* DATA LISTING
══════════════════════════════

(* ===== verification/T30.v ===== *)
(** * What the engine reads off the V.21 frames (src/t38modem/t30.h, t30.cxx)

    The engine watches the control frames in both directions to know when the
    image data will be HDLC frames (error correction mode) and not raw data. *)
From S2P Require Import Prelude.

(** ** Definitions *)

Record T30 := {
  v21frame : list Z;
  cfr : bool;
  ecm : bool;
}.

#[export] Instance eta_t30 : Eta T30 := fun t => Build_T30 (v21frame t) (cfr t) (ecm t).

Definition T30_new : T30 := {| v21frame := []; cfr := false; ecm := false |}.

Definition v21Begin (t : T30) : T30 := t <| v21frame := [] |>.
Definition v21Data (t : T30) (buf : list Z) : T30 := t <| v21frame := v21frame t ++ buf |>.

(** The cases of the third octet. *)
Definition is_DCS (b : Z) : bool := (b =? 0x41) || (b =? 0x41 .| 0x80).
Definition is_CFR (b : Z) : bool := (b =? 0x21) || (b =? 0x21 .| 0x80).

(** The test for the bit of the error correction mode. *)
Definition dcs_ecm (f : list Z) : bool :=
  (3 + 3 <? zlen f) && negb (aget f (3 + 2) .& 1 =? 0) && negb (aget f (3 + 3) .& 0x20 =? 0).

Definition v21End (t : T30) : T30 :=
  let f := v21frame t in
  if zlen f <? 3 then t
  else if negb (aget f 0 =? 0xFF) then t
  else if negb (aget f 1 .& 0xF7 =? 0xC0) then t
  else if is_DCS (aget f 2) then t <| ecm := dcs_ecm f |> <| cfr := false |>
  else if is_CFR (aget f 2) then t <| cfr := true |>
  else t.

Definition hdlcOnly (t : T30) : bool := cfr t && ecm t.

(** ** Frame after frame *)

(** A frame seen in pieces. *)
Definition see_frame (t : T30) (pieces : list (list Z)) : T30 :=
  v21End (fold_left v21Data pieces (v21Begin t)).

Inductive control := DCS (with_ecm : bool) | CFR | Other.

(** *** What a frame is by ITU-T T.30 (5.3, and table 2 for the bits of a DCS)

    The bits of a frame in the order in which they are sent: an octet's first bit is
    its most significant one here. *)
Definition frame_bits (f : list Z) : list bool := concat (map (msb_bits 8) f).

(** A field as T.30 writes it, 0, 1 or X for a bit that may be either. *)
Inductive field_bit := b0 | b1 | bX.

Definition bit_is (p : field_bit) (b : bool) : bool :=
  match p with b0 => negb b | b1 => b | bX => true end.

Fixpoint field (pattern : list field_bit) (bits : list bool) : bool :=
  match pattern, bits with
  | [], _ => true
  | p :: pattern, b :: bits => bit_is p b && field pattern bits
  | _ :: _, [] => false
  end.

Definition address_field : list field_bit := [b1; b1; b1; b1; b1; b1; b1; b1].
Definition control_field : list field_bit := [b1; b1; b0; b0; bX; b0; b0; b0].
Definition fcf_DCS : list field_bit := [bX; b1; b0; b0; b0; b0; b0; b1].
Definition fcf_CFR : list field_bit := [bX; b0; b1; b0; b0; b0; b0; b1].

(** Bit [n] of the facsimile information field, which follows these three octets; the
    bits of a DCS are numbered from 1, and those that are not sent count as 0. *)
Definition fif_bit (n : nat) (f : list Z) : bool := nth (24 + pred n) (frame_bits f) false.

(** Bit 24: the field goes on after its third octet; bit 27: error correction mode. *)
Definition asks_ecm (f : list Z) : bool := fif_bit 24 f && fif_bit 27 f.

Definition control_of (f : list Z) : control :=
  if field (address_field ++ control_field ++ fcf_DCS) (frame_bits f) then DCS (asks_ecm f)
  else if field (address_field ++ control_field ++ fcf_CFR) (frame_bits f) then CFR
  else Other.

(** The last command counts, and only a confirmation after it. *)
Fixpoint confirmed_ecm (now : bool * bool) (frames : list control) : bool :=
  match frames with
  | [] => now.1 && now.2
  | DCS e :: frames => confirmed_ecm (false, e) frames
  | CFR :: frames => confirmed_ecm (true, now.2) frames
  | Other :: frames => confirmed_ecm now frames
  end.

Lemma v21Data_all pieces t : fold_left v21Data pieces t = t <| v21frame := v21frame t ++ concat pieces |>.
Proof.
  revert t. induction pieces as [|p pieces IH]; intros t; cbn [fold_left concat].
  - rewrite app_nil_r. by destruct t.
  - rewrite IH. unfold v21Data. destruct t. cbn. by rewrite app_assoc.
Qed.

(** One octet of a frame against a field of eight bits. *)
Lemma field_octet p q b f : length p = 8%nat ->
  field (p ++ q) (frame_bits (b :: f)) = field p (msb_bits 8 b) && field q (frame_bits f).
Proof.
  intros Hp. do 8 (destruct p as [|? p]; [discriminate|]). destruct p; [|discriminate].
  unfold frame_bits. cbn [map concat msb_bits app field]. by rewrite !andb_true_r, <- !andb_assoc.
Qed.

Lemma field_short p bits : (length bits < length p)%nat -> field p bits = false.
Proof.
  revert bits. induction p as [|x p IH]; intros [|b bits] H; cbn in *; try lia.
  rewrite IH by lia. apply andb_false_r.
Qed.

(** A frame without a third octet is none that is looked at. *)
Lemma short_frame f : zlen f < 3 -> control_of f = Other.
Proof.
  intros H. unfold control_of. assert (length (frame_bits f) <= 16)%nat.
  { destruct f as [|a [|c [|]]]; cbn -[msb_bits] in *; rewrite ?length_app, ?length_msb_bits; cbn; lia. }
  by rewrite !field_short by (cbn; lia).
Qed.

(** The tests of the code on an octet are those of its field. *)
Lemma octet_tests b : is_byte b ->
  (b =? 0xFF) = field address_field (msb_bits 8 b) /\ (b .& 0xF7 =? 0xC0) = field control_field (msb_bits 8 b) /\
  is_DCS b = field fcf_DCS (msb_bits 8 b) /\ is_CFR b = field fcf_CFR (msb_bits 8 b) /\
  negb (b .& 1 =? 0) = nth 7 (msb_bits 8 b) false /\ negb (b .& 0x20 =? 0) = nth 2 (msb_bits 8 b) false.
Proof.
  intros Hb. split_and!; apply eqb_prop; revert Hb; pattern b.
  all: match goal with |- (fun x => _ -> eqb (@?l x) (@?r x) = true) _ =>
    intros Hb; by_evaluation 256%nat (fun x => eqb (l x) (r x)) b; exact Hb end.
Qed.

(** The test for the error correction mode is that of its bits in the field. *)
Lemma dcs_ecm_bits a c fcf f : bytes f -> dcs_ecm (a :: c :: fcf :: f) = asks_ecm (a :: c :: fcf :: f).
Proof.
  intros Hf. destruct f as [|o1 [|o2 [|o3 [|o4 f]]]].
  1-4: symmetry; apply andb_false_r.
  unfold dcs_ecm, asks_ecm, fif_bit, frame_bits.
  do 3 apply Forall_cons_1 in Hf as [? Hf]. apply Forall_cons_1 in Hf as [? Hf].
  rewrite (proj2 (Z.ltb_lt _ (zlen _))) by (cbn [length]; lia).
  change (aget _ (3 + 2)) with o3. change (aget _ (3 + 3)) with o4.
  destruct (octet_tests o3) as (_ & _ & _ & _ & -> & _); [done|].
  destruct (octet_tests o4) as (_ & _ & _ & _ & _ & ->); [done|]. reflexivity.
Qed.

Lemma v21End_spec t : bytes (v21frame t) ->
  v21End t = match control_of (v21frame t) with
             | DCS e => t <| ecm := e |> <| cfr := false |>
             | CFR => t <| cfr := true |>
             | Other => t
             end.
Proof.
  intros H. unfold v21End. destruct (zlen (v21frame t) <? 3) eqn:E; [by rewrite short_frame by lia|].
  unfold control_of. destruct (v21frame t) as [|a [|c [|fcf f]]]; [done..|].
  apply Forall_cons_1 in H as [Ha H]. apply Forall_cons_1 in H as [Hc H]. apply Forall_cons_1 in H as [Hf H].
  change (aget _ 0) with a. change (aget _ 1) with c. change (aget (a :: c :: fcf :: f) 2) with fcf.
  destruct (octet_tests a Ha) as (-> & _), (octet_tests c Hc) as (_ & -> & _).
  destruct (octet_tests fcf Hf) as (_ & _ & -> & -> & _). rewrite dcs_ecm_bits by done.
  rewrite !field_octet, <- (app_nil_r fcf_DCS), <- (app_nil_r fcf_CFR), !field_octet by done.
  cbn [field]. rewrite !app_nil_r, !andb_true_r.
  destruct (field address_field _); cbn [negb andb]; [|done].
  destruct (field control_field _); cbn [negb andb]; [|done].
  destruct (field fcf_DCS _); [done|]. by destruct (field fcf_CFR _).
Qed.

Lemma see_frame_spec t pieces : bytes (concat pieces) ->
  (cfr (see_frame t pieces), ecm (see_frame t pieces)) =
    match control_of (concat pieces) with
    | DCS e => (false, e)
    | CFR => (true, ecm t)
    | Other => (cfr t, ecm t)
    end.
Proof.
  intros H. unfold see_frame. rewrite v21Data_all. set (t1 := v21Begin t <| v21frame := _ |>).
  assert (v21frame t1 = concat pieces) as E by done. rewrite v21End_spec, E by (by rewrite E).
  by destruct (control_of (concat pieces)).
Qed.

(** C38: over any sequence of V.21 frames, sent or received, each handed over in
    any pieces, the engine takes the image data for HDLC exactly when the last
    command (DCS) asked for the error correction mode and a confirmation (CFR)
    has come after it.  What a frame is, and whether a DCS asks for that mode, are
    read off the bits of the frame as T.30 numbers them: bit 27 of the information
    field, if bit 24 says that there is a fourth octet and the frame has it.  Frames
    that are too short or no fax frames change nothing. *)
Theorem t30_hdlc_only (t : T30) (frames : list (list (list Z))) :
  Forall (fun pieces => bytes (concat pieces)) frames ->
  hdlcOnly (fold_left see_frame frames t) =
    confirmed_ecm (cfr t, ecm t) (map (fun pieces => control_of (concat pieces)) frames).
Proof.
  intros H. revert t. induction H as [|p frames Hp H IH]; intros t; [done|].
  cbn [fold_left map confirmed_ecm]. rewrite IH. pose proof (see_frame_spec t p Hp) as E.
  destruct (control_of (concat p)); injection E as -> ->; done.
Qed.

Lemma t30_hdlc_only_witness :
  hdlcOnly (fold_left see_frame
    [[[0xFF; 0xC8]; [0xC1; 0x00]]; [[0xFF; 0xC8; 0xC1; 0x00; 0x46; 0x1F]; [0x20; 0x00]]; [[0xFF; 0xC8; 0x21]]] T30_new) = true.
Proof.
  rewrite (t30_hdlc_only T30_new); [reflexivity|]. apply (bool_decide_unpack _). vm_compute. exact I.
Defined.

══════════════════════════════

* PROMPT
When a line in the material includes the word "that", copy it out.

* WORKED SOLUTION
(** A field as T.30 writes it, 0, 1 or X for a bit that may be either. *)
    bits of a DCS are numbered from 1, and those that are not sent count as 0. *)
(** A frame without a third octet is none that is looked at. *)
(** The test for the error correction mode is that of its bits in the field. *)
    has come after it.  What a frame is, and whether a DCS asks for that mode, are
    field, if bit 24 says that there is a fourth octet and the frame has it.  Frames
    that are too short or no fax frames change nothing. *)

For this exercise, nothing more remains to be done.